= Beginning of Section =
(* ===== verification/Lww.v ===== *)
(** * Vector clocks and the last-writer-wins register
      ([crates/crdt-sync/src/lib.rs], [VectorClock] and [LwwRegister]) *)

From S2P Require Import Prelude Types OrSet.

#[local] Open Scope Z_scope.

(** ** Vector clocks *)

Module VectorClock.
Section VectorClock.
Context `{!HashIter PeerId Z}.

Record VectorClock := mkClock { clocks : gmap PeerId Z }.

#[global] Instance VectorClock_eq_dec : EqDecision VectorClock.
Proof. solve_decision. Defined.

Definition new : VectorClock := mkClock ∅.

Definition increment (c : VectorClock) (peer : PeerId) : VectorClock :=
  mkClock (<[peer := u64_add (default 0 (clocks c !! peer)) 1]> (clocks c)).

Definition get (c : VectorClock) (peer : PeerId) : Z := default 0 (clocks c !! peer).

(** One iteration: [let our = entry(peer).or_insert(0); *our = our.max(time)]. *)
Definition merge_entry (m : gmap PeerId Z) (item : PeerId * Z) : gmap PeerId Z :=
  <[item.1 := Z.max (default 0 (m !! item.1)) item.2]> m.

Definition merge (c other : VectorClock) : VectorClock :=
  mkClock (foldl merge_entry (clocks c) (hiter (clocks other))).

(** The first loop of [happens_before]; [None] is the early [return false]. *)
Fixpoint scan_ours (other : VectorClock) (l : list (PeerId * Z)) (strictly_less : bool)
    : option bool :=
  match l with
  | [] => Some strictly_less
  | (peer, our_time) :: l =>
      let other_time := get other peer in
      if bool_decide (other_time < our_time) then None
      else scan_ours other l (strictly_less || bool_decide (our_time < other_time))
  end.

(** The second loop: entries only in [other]. *)
Fixpoint scan_theirs (c other : VectorClock) (l : list PeerId) (strictly_less : bool) : bool :=
  match l with
  | [] => strictly_less
  | peer :: l =>
      scan_theirs c other l
        (strictly_less
         || bool_decide (clocks c !! peer = None) && bool_decide (0 < get other peer))
  end.

Definition happens_before (c other : VectorClock) : bool :=
  match scan_ours other (hiter (clocks c)) false with
  | None => false
  | Some strictly_less => scan_theirs c other (hiter (clocks other)).*1 strictly_less
  end.

Definition concurrent (c other : VectorClock) : bool :=
  negb (happens_before c other) && negb (happens_before other c)
  && bool_decide (c ≠ other).

(** ** Order *)

(** Clock values are [u64]s, and an entry, once created, is positive. *)
Definition wf (c : VectorClock) : Prop := map_Forall (λ _ t, 0 < t ≤ U64_MAX) (clocks c).

Definition vle (c d : VectorClock) : Prop := ∀ p, get c p ≤ get d p.

Lemma clock_wf_new : wf new.
Proof. apply map_Forall_empty. Qed.

Lemma get_nonneg c p : wf c → 0 ≤ get c p ≤ U64_MAX.
Proof.
  intros Hwf. unfold get. destruct (clocks c !! p) eqn:E; simpl.
  - specialize (Hwf p _ E). simpl in Hwf. lia.
  - unfold U64_MAX. lia.
Qed.

Lemma get_pos_iff c p : wf c → (0 < get c p ↔ is_Some (clocks c !! p)).
Proof.
  intros Hwf. unfold get. destruct (clocks c !! p) eqn:E; simpl.
  - specialize (Hwf p _ E). simpl in Hwf. split; [by eexists|lia].
  - split; [lia|by intros []].
Qed.

(** Positive clocks are determined by their readings. *)
Lemma clock_ext c d : wf c → wf d → (∀ p, get c p = get d p) → c = d.
Proof.
  intros Hc Hd Hget. destruct c as [c], d as [d]. f_equal. apply map_eq. intros p.
  specialize (Hget p). unfold get in Hget; simpl in *.
  destruct (c !! p) eqn:E1, (d !! p) eqn:E2; simpl in Hget; subst; try done.
  - specialize (Hc p _ E1). simpl in Hc. lia.
  - specialize (Hd p _ E2). simpl in Hd. lia.
Qed.

Lemma scan_ours_ok (other : VectorClock) (l : list (PeerId * Z)) (b : bool) :
  Forall (λ item, item.2 ≤ get other item.1) l →
  scan_ours other l b =
    Some (b || existsb (λ item, bool_decide (item.2 < get other item.1)) l).
Proof.
  intros Hl. revert b. induction Hl as [|[p t] l Hle Hl IH]; intros b; simpl in *.
  - by rewrite orb_false_r.
  - rewrite bool_decide_eq_false_2 by lia. rewrite IH. by rewrite orb_assoc.
Qed.

Lemma scan_ours_fail (other : VectorClock) (l : list (PeerId * Z)) (b : bool) :
  ¬ Forall (λ item, item.2 ≤ get other item.1) l → scan_ours other l b = None.
Proof.
  revert b. induction l as [|[p t] l IH]; intros b Hn; simpl.
  - destruct Hn. constructor.
  - case_bool_decide as Hlt; [done|]. apply IH. intros Hl. apply Hn.
    constructor; [simpl; lia|done].
Qed.

Lemma scan_theirs_spec c other l b :
  scan_theirs c other l b =
    b || existsb (λ p, bool_decide (clocks c !! p = None) && bool_decide (0 < get other p)) l.
Proof.
  revert b. induction l as [|p l IH]; intros b; simpl; [by rewrite orb_false_r|].
  rewrite IH. by rewrite orb_assoc.
Qed.

Lemma forall_ours c other :
  wf other →
  Forall (λ item, item.2 ≤ get other item.1) (hiter (clocks c)) ↔ vle c other.
Proof.
  intros Ho. rewrite Forall_forall. split.
  - intros Hall p. unfold get at 1. destruct (clocks c !! p) as [t|] eqn:E; simpl.
    + apply elem_of_hiter in E. by apply (Hall (p, t)).
    + apply get_nonneg, Ho.
  - intros Hle [p t] Hin%elem_of_hiter. specialize (Hle p). unfold get at 1 in Hle.
    by rewrite Hin in Hle.
Qed.

Lemma happens_before_order c d :
  wf c → wf d →
  happens_before c d = true ↔ vle c d ∧ ∃ p, get c p < get d p.
Proof.
  intros Hc Hd. unfold happens_before.
  destruct (decide (Forall (λ item, item.2 ≤ get d item.1) (hiter (clocks c)))) as [Hall|Hall];
    [rewrite scan_ours_ok by done | rewrite scan_ours_fail by done];
    rewrite forall_ours in Hall by done; [|naive_solver].
  rewrite scan_theirs_spec. simpl. rewrite orb_true_iff, !existsb_exists.
  setoid_rewrite andb_true_iff. setoid_rewrite bool_decide_eq_true.
  setoid_rewrite <-list_elem_of_In. split.
  - intros [([p t] & Hin%elem_of_hiter & Hlt)|(p & Hin & Hnone & Hpos)]; (split; [done|]).
    + exists p. unfold get at 1. by rewrite Hin.
    + exists p. unfold get at 1. by rewrite Hnone.
  - intros [_ [p Hlt]]. destruct (clocks c !! p) as [t|] eqn:E.
    + left. exists (p, t). rewrite elem_of_hiter. split; [done|].
      unfold get at 1 in Hlt. by rewrite E in Hlt.
    + right. exists p. pose proof (get_nonneg c p Hc). split_and!; [|done|lia].
      apply elem_of_hiter_keys. rewrite <-get_pos_iff by done. lia.
Qed.

Lemma merge_fold_get (l : list (PeerId * Z)) (m : gmap PeerId Z) p :
  NoDup l.*1 →
  foldl merge_entry m l !! p =
    match (list_to_map l : gmap PeerId Z) !! p with
    | Some t => Some (Z.max (default 0 (m !! p)) t)
    | None => m !! p
    end.
Proof.
  revert m. induction l as [|[q t] l IH]; intros m Hnd; simpl; [by rewrite lookup_empty|].
  apply NoDup_cons in Hnd as [Hq Hnd]. simpl in Hq. rewrite IH by done. unfold merge_entry. simpl.
  destruct (decide (q = p)) as [->|Hne].
  - rewrite !lookup_insert_eq. by rewrite (not_elem_of_list_to_map_1 l p).
  - by rewrite !lookup_insert_ne.
Qed.

Lemma merge_get c d p : wf c → wf d → get (merge c d) p = Z.max (get c p) (get d p).
Proof.
  intros Hc Hd. pose proof (get_nonneg c p Hc). unfold get, merge in *; simpl.
  rewrite merge_fold_get, list_to_map_hiter by apply NoDup_hiter_keys.
  destruct (clocks d !! p); simpl; lia.
Qed.

Lemma merge_wf c d : wf c → wf d → wf (merge c d).
Proof.
  intros Hc Hd p t. unfold merge; simpl.
  rewrite merge_fold_get, list_to_map_hiter by apply NoDup_hiter_keys.
  pose proof (get_nonneg c p Hc) as Hg. unfold get in Hg.
  destruct (clocks d !! p) eqn:E.
  - intros [= <-]. specialize (Hd p _ E). simpl in Hd. lia.
  - apply Hc.
Qed.

Lemma increment_get c p q :
  wf c → get c p < U64_MAX →
  get (increment c p) q = if decide (p = q) then get c p + 1 else get c q.
Proof.
  intros Hc Hlt. pose proof (get_nonneg c p Hc). unfold get, increment in *; simpl.
  rewrite lookup_insert. destruct (decide (p = q)) as [->|]; simpl; [|done].
  apply u64_add_exact. unfold u64. lia.
Qed.

Lemma increment_wf c p : wf c → get c p < U64_MAX → wf (increment c p).
Proof.
  intros Hc Hlt q t. pose proof (get_nonneg c p Hc) as Hg. unfold increment, get in *; simpl.
  rewrite lookup_insert. case_decide; [|apply Hc]. intros [= <-].
  rewrite u64_add_exact by (unfold u64; lia). lia.
Qed.
End VectorClock.
End VectorClock.

(** ** The register *)

Module LwwRegister.
Import VectorClock.
Section LwwRegister.
Context {T : Type} `{!HashIter PeerId Z}.

(** [DefaultHasher] over a [Vec<(&PeerId, &u64)>]: the algorithm is not
    specified by the standard library, only that it is a function of what is
    hashed. *)
Context (default_hash : list (PeerId * Z) → Z).

Record LwwRegister := mkRegister { value : T; clock : VectorClock }.

Definition new (v : T) : LwwRegister := mkRegister v VectorClock.new.

Definition set (r : LwwRegister) (v : T) (peer : PeerId) : LwwRegister :=
  mkRegister v (increment (clock r) peer).

Definition get (r : LwwRegister) : T := value r.

(** [sort_by_key(|(peer, _)| peer.as_bytes())]: the keys of a map are
    distinct, so the order of the values never matters. *)
Definition hash_clock (r : LwwRegister) : Z :=
  default_hash (merge_sort tag_le (hiter (clocks (clock r)))).

Definition merge (r other : LwwRegister) : LwwRegister :=
  if happens_before (clock other) (clock r) then
    mkRegister (value r) (VectorClock.merge (clock r) (clock other))
  else if happens_before (clock r) (clock other) then
    mkRegister (value other) (clock other)
  else if concurrent (clock r) (clock other) then
    mkRegister
      (if bool_decide (hash_clock other < hash_clock r) then value other else value r)
      (VectorClock.merge (clock r) (clock other))
  else r.

(** ** Helper facts *)

Lemma merge_comm (c d : VectorClock) :
  VectorClock.wf c → VectorClock.wf d → VectorClock.merge c d = VectorClock.merge d c.
Proof.
  intros Hc Hd. apply clock_ext; [by apply merge_wf..|]. intros p.
  rewrite !merge_get by done. lia.
Qed.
= End of Section =
Produce an exact transcription of the lines from the one containing "Definition hash_clock (r" through the end of the records, both included, and no other lines.

Definition hash_clock (r : LwwRegister) : Z :=
  default_hash (merge_sort tag_le (hiter (clocks (clock r)))).

Definition merge (r other : LwwRegister) : LwwRegister :=
  if happens_before (clock other) (clock r) then
    mkRegister (value r) (VectorClock.merge (clock r) (clock other))
  else if happens_before (clock r) (clock other) then
    mkRegister (value other) (clock other)
  else if concurrent (clock r) (clock other) then
    mkRegister
      (if bool_decide (hash_clock other < hash_clock r) then value other else value r)
      (VectorClock.merge (clock r) (clock other))
  else r.

(** ** Helper facts *)

Lemma merge_comm (c d : VectorClock) :
  VectorClock.wf c → VectorClock.wf d → VectorClock.merge c d = VectorClock.merge d c.
Proof.
  intros Hc Hd. apply clock_ext; [by apply merge_wf..|]. intros p.
  rewrite !merge_get by done. lia.
Qed.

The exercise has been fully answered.